[LISTED RECORDS Boundary: Start]

(** A delivery. *)
Lemma inv2_dma i j t c o : inv2 i j t c o ->
  inv2 i j t (fst (dma_step c o)) (snd (dma_step c o)).
Proof.
  intros (Hc & Ho & Hoc & Hoo). unfold dma_step. destruct (dma c) as [f|] eqn:E; [|done]. cbn.
  split_and!.
  - clear Ho Hoc Hoo. destruct c as [l d p]. cbn in E. subst d. destruct p; destruct f; lock_cases.
  - destruct f; [apply (own_remote _ _ c); done|apply (own_remote _ _ c); done].
  - done.
  - done.
Qed.


Definition inv (ida idb : Z) (s : sys) : Prop := 0 <= tickets s /\ inv2 ida idb (tickets s) (sa s) (sb s).

Lemma tickets_mono ida idb g s : tickets s <= tickets (step ida idb g s).
Proof.
  destruct g; cbn; [destruct (pc (sa s)); cbn; lia|destruct (pc (sb s)); cbn; lia| |];
    unfold dma_step; case_match; simplify_eq; cbn; repeat case_match; simplify_eq; cbn; lia.
Qed.

Lemma reach_inv ida idb s : ida <> idb -> reach ida idb s -> tickets s < 2 ^ 32 -> inv ida idb s.
Proof.
  intros Hid. induction 1 as [|g s Hs IH]; intros Ht.
  - split; [done|]. cbn. unfold inv2, own, ord; cbn. tauto.
  - destruct IH as [H0 HI]; [pose proof (tickets_mono ida idb g s); lia|].
    split; [pose proof (tickets_mono ida idb g s); lia|]. destruct g; cbn in *.
    + by apply inv2_core.
    + apply inv2_swap, inv2_core; [done|done|done|by apply inv2_swap].
    + pose proof (inv2_dma _ _ _ _ _ HI) as HD. by destruct (dma_step (sa s) (sb s)).
    + pose proof (inv2_dma _ _ _ _ _ (inv2_swap _ _ _ _ _ HI)) as HD. destruct (dma_step (sb s) (sa s)).
      by apply inv2_swap.
Qed.

(** A schedule of the four agents. *)
Definition run (ida idb : Z) (gs : list agent) (s : sys) : sys :=
  fold_left (fun s g => step ida idb g s) gs s.
Lemma reach_run ida idb gs : forall s, reach ida idb s -> reach ida idb (run ida idb gs s).
Proof. induction gs as [|g gs IH]; intros s Hs; [done|]. by apply IH, reach_step. Qed.

(** Ticket order between the two sides. *)
Lemma inv2_first i j t c o n k : inv2 i j t c o -> pc c = Critical n -> turn (pc o) = Some k -> before i n j k.
Proof.
  intros (_ & _ & Hord & _) Hn Hk. unfold ord, first in Hord. rewrite Hn, Hk in Hord. apply Hord.
Qed.
Lemma before_asym i n j k : before i n j k -> before j k i n -> False.
Proof. unfold before. lia. Qed.

Lemma mutex ida idb s : ida <> idb -> reach ida idb s -> tickets s < 2 ^ 32 ->
  in_critical (sa s) -> in_critical (sb s) -> False.
Proof.
  intros Hid Hs Ht [n Hn] [k Hk]. destruct (reach_inv _ _ _ Hid Hs Ht) as [_ HI].
  eapply before_asym.
  - eapply (inv2_first _ _ _ _ _ n k HI); [done|by rewrite Hk].
  - eapply (inv2_first _ _ _ _ _ k n (inv2_swap _ _ _ _ _ HI)); [done|by rewrite Hn].
Qed.

(** C2: mutual exclusion.  In every interleaving of two cores and their NoC
    transfers in which fewer than 2^32 tickets are taken, at most one core is
    between the return of acquire_lock and the call of release_lock. *)
Theorem lock_mutual_exclusion ida idb s :
  ida <> idb -> reach ida idb s -> tickets s < 2 ^ 32 -> ~ (in_critical (sa s) /\ in_critical (sb s)).
Proof. intros Hid Hs Ht [Ha Hb]. by apply (mutex ida idb s). Qed.

(** Tickets are served in order, and stay below the number of tickets
    taken.  While a core is in its critical section with ticket n and the
    other has announced ticket k, n comes before k, where equal numbers are
    ordered by core id; what each core sees of the other's number lies between
    0 and the number of tickets taken. *)
Theorem lock_first_come_first_served ida idb s :
  ida <> idb -> reach ida idb s -> tickets s < 2 ^ 32 ->
  (forall n k, pc (sa s) = Critical n -> turn (pc (sb s)) = Some k -> before ida n idb k) /\
  (forall n k, pc (sb s) = Critical n -> turn (pc (sa s)) = Some k -> before idb n ida k) /\
  0 <= remote_number (lk (sa s)) <= tickets s /\ 0 <= remote_number (lk (sb s)) <= tickets s.
Proof.
  intros Hid Hs Ht. destruct (reach_inv _ _ _ Hid Hs Ht) as [H0 HI]. split; [|split; [|split]].
  - intros n k. by apply (inv2_first _ _ _ _ _ n k HI).
  - intros n k. by apply (inv2_first _ _ _ _ _ n k (inv2_swap _ _ _ _ _ HI)).
  - apply (own_number (tickets s) (sb s) (sa s)); [done|apply HI].
  - apply (own_number (tickets s) (sa s) (sb s)); [done|apply HI].
Qed.

Lemma must_wait_before i j n m : must_wait i j n m = true -> m <> 0 /\ before j m i n.
Proof. unfold must_wait, before. rewrite andb_true_iff, orb_true_iff, andb_true_iff, negb_true_iff. lia. Qed.

(** A core that waits on the other is not waited on: with no transfer under
    way, the core it waits for is inside the lock code and not in a loop. *)
Lemma waits_entering i j t c o : own t o c -> dma o = None -> remote_entering (lk c) = 1 ->
  pc o <> Out /\ spinning j i o = false.
Proof.
  intros Ho Do Hre. destruct o as [l d p]. cbn in Do. subst d. unfold spinning.
  destruct p; cbn in *; unfold moved in *; try (split; done); exfalso; lock_cases.
Qed.
Lemma waits_number i j t c o n : own t o c -> dma o = None -> remote_entering (lk o) = 0 ->
  remote_number (lk o) = n -> must_wait i j n (remote_number (lk c)) = true -> pc o <> Out /\ spinning j i o = false.
Proof.
  intros Ho Do Hre Hn [Hm Hb]%must_wait_before. subst n. unfold spinning. rewrite Do, Hre. unfold own in Ho.
  destruct (pc o) eqn:E; try (split; done); try (exfalso; intuition congruence);
    (split; [done|]; apply not_true_is_false; intros [_ Hb']%must_wait_before;
     destruct Ho as (_ & _ & Hk & _); rewrite Hk in Hb; by eapply before_asym).
Qed.

Lemma waits_for i j t c o : inv2 i j t c o -> dma c = None -> dma o = None ->
  spinning i j c = true -> pc o <> Out /\ spinning j i o = false.
Proof.
  intros (Hc & Ho & _) Dc Do Hsp. unfold spinning in Hsp. rewrite Dc in Hsp. unfold own, moved in Hc. rewrite Dc in Hc.
  destruct (pc c) eqn:E; try done.
  - eapply waits_entering; [done|done|lia].
  - apply (waits_number i j t c o n); try done; intuition congruence.
  - apply (waits_number i j t c o n); try done; intuition congruence.
Qed.

(** C35: the lock does not deadlock.  In every reachable state with fewer than
    2^32 tickets taken, if a core is inside acquire_lock, the critical section
    or release_lock, then a transfer is under way or one of the cores that are
    inside is not held up in a loop. *)
Theorem lock_deadlock_free ida idb s :
  ida <> idb -> reach ida idb s -> tickets s < 2 ^ 32 -> pc (sa s) <> Out \/ pc (sb s) <> Out ->
  dma (sa s) <> None \/ dma (sb s) <> None \/
  pc (sa s) <> Out /\ spinning ida idb (sa s) = false \/
  pc (sb s) <> Out /\ spinning idb ida (sb s) = false.
Proof.
  intros Hid Hs Ht Hin. destruct (reach_inv _ _ _ Hid Hs Ht) as [_ HI].
  destruct (decide (dma (sa s) = None)) as [Da|]; [|by left].
  destruct (decide (dma (sb s) = None)) as [Db|]; [|by right; left]. right; right.
  destruct (spinning ida idb (sa s)) eqn:Sa.
  - right. by apply (waits_for ida idb (tickets s) (sa s)).
  - destruct (spinning idb ida (sb s)) eqn:Sb; [|by destruct Hin; auto].
    left. split; [|done]. by apply (waits_for idb ida (tickets s) (sb s)), Sb; [apply inv2_swap|..].
Qed.

(** Core 1 and core 2 both call acquire_lock; both see the number 0, core 1
    has the critical section and core 2 waits. *)
Definition contended : sys := run 1 2
  ([CoreA; CoreB; CoreA; CoreB; DmaA; DmaB; CoreA; CoreB; CoreA; CoreB; CoreA; CoreB; CoreA; CoreB; DmaA; DmaB] ++
   [CoreA; CoreB; CoreA; CoreB; CoreA; CoreB; DmaA; DmaB; CoreA; CoreB; CoreA; CoreB; CoreA; CoreB]) start.

Lemma contended_reach : reach 1 2 contended.
Proof. apply reach_run, reach_start. Qed.

Lemma lock_mutual_exclusion_witness :
  in_critical (sa contended) /\ ~ (in_critical (sa contended) /\ in_critical (sb contended)).
Proof.
  split; [exists 1; reflexivity|]. apply (lock_mutual_exclusion 1 2); [lia|exact contended_reach|reflexivity].
Defined.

[LISTED RECORDS Boundary: End]

**WHAT YOU WILL DO**
If a line in the data holds the string "under", copy that line.

**SOLUTION BELOW**
(** A core that waits on the other is not waited on: with no transfer under
    or release_lock, then a transfer is under way or one of the cores that are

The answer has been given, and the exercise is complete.